| > If you take the money you'd use for a down payment and mortgage and invest it instead (after paying rent) you end up in about the same place. That is not the right way to see it. If you have the cash to buy upfront, then yes, real estate is not that good an investment, unless you have a loaded portfolio already and want to diversify a bit, get some high inflation hedge, etc. The real value of buying a home is leverage. That is, most people cannot go to a bank and borrow $500k. The bank will just not make a blank loan like that without any idea of what you're going to do with it. Buying a home though is well understood and borrowing is made relatively easy. For most people, buying a home is the only way they have to actually get significant leverage from borrowing. |
It's probably worth making a closer comparison though:
* Buying a House on Loan: commit to paying off a $450k loan over 30 years at 5% interest, with an immediate $50k down payment and the home itself as collateral. So ~$2500/mo payments, another 400k in interest by the time you're done. Your home probably appreciates by that much in most markets, which gives you a million dollar asset at the end. In some good markets, it may appreciate by 3-4 times, which would mean you have a 1.5-2 million dollar asset.

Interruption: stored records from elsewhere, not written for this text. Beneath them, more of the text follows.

(** The contract is set before its keys are checked: in between, the service says it is
    available, hands out the contract's answers and runs a handler against it; when the
    check fails the handler is not kept for the connection that comes. *)
Theorem unverified_contract_is_served :
  ∃ before after : list input,
    let s1 := run_inputs None before new_blockchain in
    let s2 := run_inputs None after s1 in
    isAvailable s1 = true ∧ getCMax s1 = Ok 5 ∧ ¬ at_rest s1
    ∧ started s2 = [3]%nat ∧ isAvailable s2 = false ∧ pending s2 = [] ∧ at_phase s2 = Idle.
Proof.
  exists [Boot; ChainAnswer (Throw (Error "down")); RetryTimer; ChainAnswer (Ok 100); CMaxAnswer (Ok 5)],
    [OnConnected 3%nat; ServerKeyAnswer (Ok ("7", "8")%string); SignerAnswer (Ok ("1", "2")%string)].
  vm_compute. by split_and!.
Qed.

(** An exit mined after the query's block and up to the block polling starts from is
    handled by neither, and those are the only recent ones left out. *)
Theorem watched_exits_gap {A} (latest queried subscribed : Z) (exits : list (A * Z)) x :
  In x exits → Z.max 0 (latest - WITHDRAWAL_LOOKBACK_BLOCKS) <= x.2 →
  (In x (watchWithdrawals latest queried subscribed exits) ↔ ¬ (queried < x.2 <= subscribed)).
Proof.
  intros Hin Hold. unfold watchWithdrawals. rewrite in_app_iff, !filter_In, andb_true_iff, !Z.leb_le, Z.ltb_lt.
  split; [lia|]. intros Hgap. destruct (decide (x.2 <= queried)); [left|right]; (split; [done|lia]).
Qed.

(** ** The key check, in one piece *)

(** [connectProd] from its key check on: what the machine does with the three answers is
    what [checkServerKeys] decides of them. *)
Lemma key_check_runs signer b s onchain key address : at_phase s = ReadingServerKey b →
  (∀ e, onchain = Throw e → is_misconfigured e = false) → (∀ e, key = Throw e → is_misconfigured e = false) →
  (∀ e, address = Throw e → is_misconfigured e = false) →
  run_inputs signer [ServerKeyAnswer onchain; SignerAnswer key; ServerAddressAnswer address] s
  = match checkServerKeys onchain key address with
    | Ok _ => connected_prod s
    | Throw e => if is_misconfigured e then misconfigured b s else try_later s
    end.
Proof.
  intros Hp Ho Hk Ha. unfold run_inputs. cbn [fold_left]. unfold step at 3. rewrite Hp.
  destruct onchain as [o|e]; cbn [checkServerKeys rbind].
  2:{ rewrite (Ho e eq_refl). unfold try_later. cbn [goto disconnect destroyed]. destruct (destroyed s), key, address; reflexivity. }
  cbn [step at_phase goto]. destruct key as [k|e]; cbn [rbind].
  2:{ rewrite (Hk e eq_refl). unfold try_later. cbn [goto disconnect destroyed]. destruct (destroyed s), address; reflexivity. }
  destruct (keys_differ o k) as [[|]|e] eqn:Hd; cbn [rbind].
  - destruct b, address; reflexivity.
  - cbn [step at_phase goto]. destruct address as [a|e]; cbn [rmap rbind]; [|by rewrite (Ha e eq_refl)].
    unfold connected_prod, next_handler. cbn [goto connectedHandlers take_handlers]. by destruct (connectedHandlers s).
  - assert (is_misconfigured e = false) as ->.
    { unfold keys_differ, BigInt in Hd. destruct (BigInt_of_string o.1); cbn in Hd; [|by injection Hd as <-].
      destruct (BigInt_of_string k.1); cbn in Hd; [|by injection Hd as <-]. destruct (negb _); [done|].
      destruct (BigInt_of_string o.2); cbn in Hd; [|by injection Hd as <-].
      destruct (BigInt_of_string k.2); cbn in Hd; [done|by injection Hd as <-]. }
    unfold try_later. cbn [goto disconnect destroyed]. destruct (destroyed s), address; reflexivity.
Qed.

(** Once destroyed, no failure leaves a retry behind. *)
Lemma destroyed_never_retries s : retry (try_later (onModuleDestroy s)) = false.
Proof. done. Qed.
(* ===== verification/Pricing.v ===== *)
(** * Pricing: the repository of price models and the oracle over it

    [src/pricing/dto/pricing-model.dto.ts], [pricing.repository.ts] and
    [pricing-oracle.service.ts]. The two tables are lists of rows in the order of
    insertion. A date is the millisecond it names, [None] an Invalid Date; a date
    column holds ISO texts, whose order is the order of time between the years 0
    and 9999. The rates column holds the JSON text of the rates, kept here as the
    rates that text reads back as. A call happens at one instant. *)

From Stdlib Require Import SpecFloat String.
From S2P Require Import Prelude JsText JsNumber.
Open Scope Z_scope.

(** ** pricing-model.dto.ts *)

Inductive PricingType : Type := PerToken | PerCall | PerUnit | Tiered | Composite.

#[export] Instance PricingType_eq_dec : EqDecision PricingType.
Proof. solve_decision. Defined.

Record PricingTier : Type := { tier_from : number; tier_to : option number; tier_rate : number }.

Record PricingRate : Type := {
  rate_type : PricingType;
  rate : number;
  unit : option string;
  tiers : option (list PricingTier);
}.

Record PricingModel : Type := {
  providerId : string;
  endpoint : option string;
  pricingType : PricingType;
  rates : list PricingRate;
  currency : string;
  effectiveFrom : option Z;
  effectiveUntil : option (option Z);
}.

* Pure Financial Investment: put $50k into a fund, add sustained regular $2500/mo contributions. Let's imagine that the fund averages a conservative 5% annual return and we do this for 30 years. The outcome should be... a bit above 2 million dollars.
All investment involves risk and variable outcomes, but the BHL plan probably has a more varied outcome. Parity may be as common as substantial profit.
The PFI plan, on the other hand, performs really well even considering conservative 5% returns: over 2 million dollars (minus 400k you would have probably paid in rent). Bump it to 8% returns and we're looking at 3 million, a performance even many good real estate markets couldn't match.
Its major problem is that you need to be disciplined about putting the chunky contributions in, which means you need to consistently have rent-payment-level disposable income to make this work. Many working people don't.
Leverage lets housing costs go to equity and interest payments, which is key leverage for people who don't have disposable investment income. But less key for people who do.